The baseline requirements are libraries that can operate on column-major storage order, "zero copy" when using existing memory buffers, and an API that is powerful enough to describe leading dimensions. Typically a library-internal parallelization of matrix multiplication is desired. However, for the magazine sample collection there is no performance gain expected since the matrices are small, and nested parallelism may only add overhead. Hence library-internal parallelism is disabled (BLAZE_USE_SHARED_MEMORY_PARALLELIZATION=0, EIGEN_DONT_PARALLELIZE). LIBXSMM provides parallelization on a per-functions basis and no global toggle is needed.

The sample codes rely on the minimum programming language supported by the library in question (API): C++ in case of Blaze and Eigen, and C in case of LIBXSMM (both C++ and Fortran interfaces are available as well).

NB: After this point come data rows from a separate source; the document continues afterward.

(* ===== verification/Admission.v ===== *)
(** * Dynamic admission ([src/bpe/admission.py])

    A repair task is admitted when one precommitted matrix of runs behaved as the task
    promises: the reference passes repeatedly with the same behaviour, every declared
    alternative passes, the public mutant is rejected by the verifier, and every
    negative control fails exactly where it should.  The contract that is derived from
    a task ([build_scoring_contract] of [src/bpe/task.py]) and the JSON images of the
    task documents are here too.  An [AdmissionError] is its message without the
    values interpolated in it.  Stage outcomes are looked up in validated evidence,
    which has every stage, so no lookup raises. *)
From Stdlib Require Import ZArith String Ascii Lia.
From stdpp Require Import base tactics list strings.
From S2P Require Import Prelude Floats Sha256 Json Models Grading Job Replay.
Local Open Scope string_scope.
Local Open Scope Z_scope.

Module Admission.
Import Sha256 Json Models Grading Job Replay.

(** ** JSON images of the task documents *)
Definition Split_value (s : Split) : string :=
  match s with
  | split_train => "train" | split_development => "development" | split_calibration => "calibration"
  | split_validation => "validation" | split_sealed_eval => "sealed_eval"
  end.
Definition ControlKind_value (k : ControlKind) : string :=
  match k with
  | no_op => "no_op" | delete_operation => "delete_operation" | hardcode => "hardcode" | zero_work => "zero_work"
  | other_control => "other"
  end.

Definition FileRef_json (f : FileRef) : json :=
  JObj [("path", JStr (file_path f)); ("sha256", JStr (file_sha256 f)); ("size_bytes", JInt (file_size_bytes f))].
Definition PublicTask_json (t : PublicTask) : json :=
  JObj [("schema_version", JStr "bpe.public-task.v1"); ("task_id", JStr (pt_task_id t)); ("version", JStr (pt_version t));
        ("family", JStr (Family_value (pt_family t))); ("prompt", FileRef_json (pt_prompt t));
        ("starter_source", jopt FileRef_json (pt_starter_source t));
        ("candidate_contract", CandidateContract_json (pt_candidate_contract t));
        ("program", ProgramContract_json (pt_program t)); ("public_sdk_id", JStr (pt_public_sdk_id t));
        ("environment_id", JStr (pt_environment_id t)); ("max_attempts", JInt (pt_max_attempts t));
        ("whole_attempt_timeout_seconds", JInt (pt_whole_attempt_timeout_seconds t))].
Definition Provenance_json (p : Provenance) : json :=
  JObj [("repository", JStr (pv_repository p)); ("commit", JStr (pv_commit p)); ("source_path", JStr (pv_source_path p));
        ("license", JStr (pv_license p)); ("original_sha256", JStr (pv_original_sha256 p))].
Definition MutationRecord_json (m : MutationRecord) : json :=
  JObj [("operator", JStr (mu_operator m)); ("operator_version", JStr (mu_operator_version m));
        ("seed", JInt (mu_seed m)); ("parameters", JObj (mu_parameters m))].
Definition FunctionalCase_json (c : FunctionalCase) : json :=
  JObj [("case_id", JStr (fc_case_id c)); ("driver", JStr (fc_driver c)); ("input_ref", FileRef_json (fc_input_ref c));
        ("assertions", JArr (map AssertionSpec_json (fc_assertions c)))].
Definition NegativeControl_json (c : NegativeControl) : json :=
  JObj [("control_id", JStr (nc_control_id c)); ("kind", JStr (ControlKind_value (nc_kind c)));
        ("source", FileRef_json (nc_source c));
        ("expected_first_failure", JStr (Stage_value (nc_expected_first_failure c)))].
Definition PrivateGrader_json (g : PrivateGrader) : json :=
  JObj [("schema_version", JStr "bpe.private-grader.v1"); ("task_id", JStr (pg_task_id g));
        ("task_version", JStr (pg_task_version g)); ("split", JStr (Split_value (pg_split g)));
        ("root_cause", jopt JStr (pg_root_cause g)); ("contamination_group", JStr (pg_contamination_group g));
        ("provenance", Provenance_json (pg_provenance g)); ("mutation", jopt MutationRecord_json (pg_mutation g));
        ("reference_source", FileRef_json (pg_reference_source g));
        ("valid_alternatives", JArr (map FileRef_json (pg_valid_alternatives g)));
        ("qualification_partial_fixes", JArr (map FileRef_json (pg_qualification_partial_fixes g)));
        ("functional_cases", JArr (map FunctionalCase_json (pg_functional_cases g)));
        ("semantic_obligations", JArr (map SemanticObligation_json (pg_semantic_obligations g)));
        ("negative_controls", JArr (map NegativeControl_json (pg_negative_controls g)));
        ("strict_scoring_policy_id", JStr STRICT_SCORING_POLICY_ID)].

(** ** [build_scoring_contract] of [task.py] *)
Definition task_functional_checks (g : PrivateGrader) : result string (list ExpectedCheck) :=
  let* nested := map_result (fun c =>
      map_result (fun a =>
        let input := {| art_sha256 := file_sha256 (fc_input_ref c); art_size_bytes := file_size_bytes (fc_input_ref c);
                        art_media_type := "application/octet-stream" |} in
        raise "artifact reference" when negb (ArtifactRef_ok input) ;;
        construct validate_ExpectedCheck
          (expected_check FUNCTIONAL (functional_id (fc_case_id c) (as_assertion_id a)) (as_required a) (as_weight a)
             [("input", input)])) (fc_assertions c)) (pg_functional_cases g) in
  Ok (List.concat nested).

Definition task_semantic_checks (g : PrivateGrader) : result string (list ExpectedCheck) :=
  map_result (fun o => construct validate_ExpectedCheck
      (expected_check SEMANTICS (semantics_id (so_obligation_id o)) (so_required o) fone [])) (pg_semantic_obligations g).

Definition build_scoring_contract (b : TaskBundle) : result string ScoringContract :=
  let* objects := map_result (construct validate_ExpectedCheck) object_checks in
  let* functional := task_functional_checks (tb_private b) in
  let* semantic := task_semantic_checks (tb_private b) in
  construct validate_ScoringContract
    {| sc_task_id := pt_task_id (tb_public b); sc_task_version := pt_version (tb_public b);
       sc_task_bundle_sha256 := tb_bundle_sha256 b; sc_checks := (objects ++ functional ++ semantic)%list |}.

(** ** Plans and attempts *)
Inductive AdmissionRole := ORIGINAL | REVERT | ALTERNATIVE | PUBLIC_MUTANT | NEGATIVE_CONTROL.
#[export] Instance AdmissionRole_eq_dec : EqDecision AdmissionRole.
Proof. solve_decision. Defined.

Definition AdmissionRole_value (r : AdmissionRole) : string :=
  match r with
  | ORIGINAL => "original" | REVERT => "revert" | ALTERNATIVE => "alternative" | PUBLIC_MUTANT => "public_mutant"
  | NEGATIVE_CONTROL => "negative_control"
  end.

Record CandidateIdentity := { ci_sha256 : string; ci_size_bytes : Z }.
#[export] Instance CandidateIdentity_eq_dec : EqDecision CandidateIdentity.
Proof. solve_decision. Defined.
Definition CandidateIdentity_ok (c : CandidateIdentity) : bool := is_sha256 (ci_sha256 c) && (0 <=? ci_size_bytes c).
Definition CandidateIdentity_json (c : CandidateIdentity) : json :=
  JObj [("sha256", JStr (ci_sha256 c)); ("size_bytes", JInt (ci_size_bytes c))].

Record PlannedNegativeControl := {
  pn_control_id : string;
  pn_candidate : CandidateIdentity;
  pn_expected_first_failure : Stage
}.
Definition BEHAVIOR_STAGES : list Stage := [FUNCTIONAL; SEMANTICS].
Definition PlannedNegativeControl_ok (c : PlannedNegativeControl) : bool :=
  is_stable_id (pn_control_id c) && CandidateIdentity_ok (pn_candidate c)
  && bool_decide (pn_expected_first_failure c ∈ BEHAVIOR_STAGES).
Definition PlannedNegativeControl_json (c : PlannedNegativeControl) : json :=
  JObj [("control_id", JStr (pn_control_id c)); ("candidate", CandidateIdentity_json (pn_candidate c));
        ("expected_first_failure", JStr (Stage_value (pn_expected_first_failure c)))].

Record AdmissionPlan := {
  ap_task_id : string;
  ap_task_version : string;
  ap_task_bundle_sha256 : string;
  ap_scoring_contract_sha256 : string;
  ap_reward_policy_id : string;
  ap_reward_policy_sha256 : string;
  ap_environment_id : string;
  ap_environment_sha256 : string;
  ap_grader_id : string;
  ap_harness_commit : string;
  ap_original_repeats : Z;
  ap_reference_candidate : CandidateIdentity;
  ap_public_mutant_candidate : CandidateIdentity;
  ap_alternative_candidates : list CandidateIdentity;
  ap_negative_controls : list PlannedNegativeControl
}.

(** [AdmissionPlan.role_matrix_is_unique] *)
Definition role_matrix_is_unique (p : AdmissionPlan) : result string unit :=
  let alternatives := ap_alternative_candidates p in
  raise "planned alternative candidates must be unique" when negb (bool_decide (NoDup alternatives)) ;;
  raise "planned negative-control IDs must be unique"
    when negb (bool_decide (NoDup (pn_control_id <$> ap_negative_controls p))) ;;
  let control_candidates := pn_candidate <$> ap_negative_controls p in
  raise "planned negative-control candidates must be unique" when negb (bool_decide (NoDup control_candidates)) ;;
  raise "candidate identities may only repeat across original and revert roles"
    when negb (bool_decide (NoDup
           (ap_reference_candidate p :: ap_public_mutant_candidate p :: alternatives ++ control_candidates)%list)) ;;
  Ok tt.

For Blaze and Eigen, the build-system ensures to not map implementation into a BLAS library (normally desired but this would not test the library-native implementation).

Results

To reproduce or repeat the performance measurements on a system of choice, all matrix operands are streamed by default. The file magazine.h can be edited to reproduce the desired combination (STREAM_A, STREAM_B, and STREAM_C). Whether or not matrix operands are streamed is motivated in publication. To reduce dependency on the compiler's OpenMP implementation, the benchmarks run single-threaded by default (make OMP=1 can parallelize the batch of matrix multiplications). The outer/batch-level parallelization is also disabled to avoid accounting for proper first-touch memory population on multi-socket systems (NUMA). For the latter, the init-function (located in magazine.h) is not parallelized for simplicity.

cd libxsmm; make
cd samples/magazine; make

To run the benchmark kernels presented by the article:

./benchmark.sh

Please note that if multiple threads are enabled and used, an appropriate pin-strategy should be used (OMP_PLACES=threads, OMP_PROC_BIND=TRUE). To finally produce the benchmark charts:

./benchmark-plot.sh blaze
./benchmark-plot.sh eigen
./benchmark-plot.sh xsmm

The plot script relies at least on Gnuplot. ImageMagick (mogrify) can be also useful if PNGs are created e.g., ./benchmark-plot.sh xsmm png 0 (the last argument disables single-file charts in contrast to multi-page PDFs created by default, the option also disables chart titles).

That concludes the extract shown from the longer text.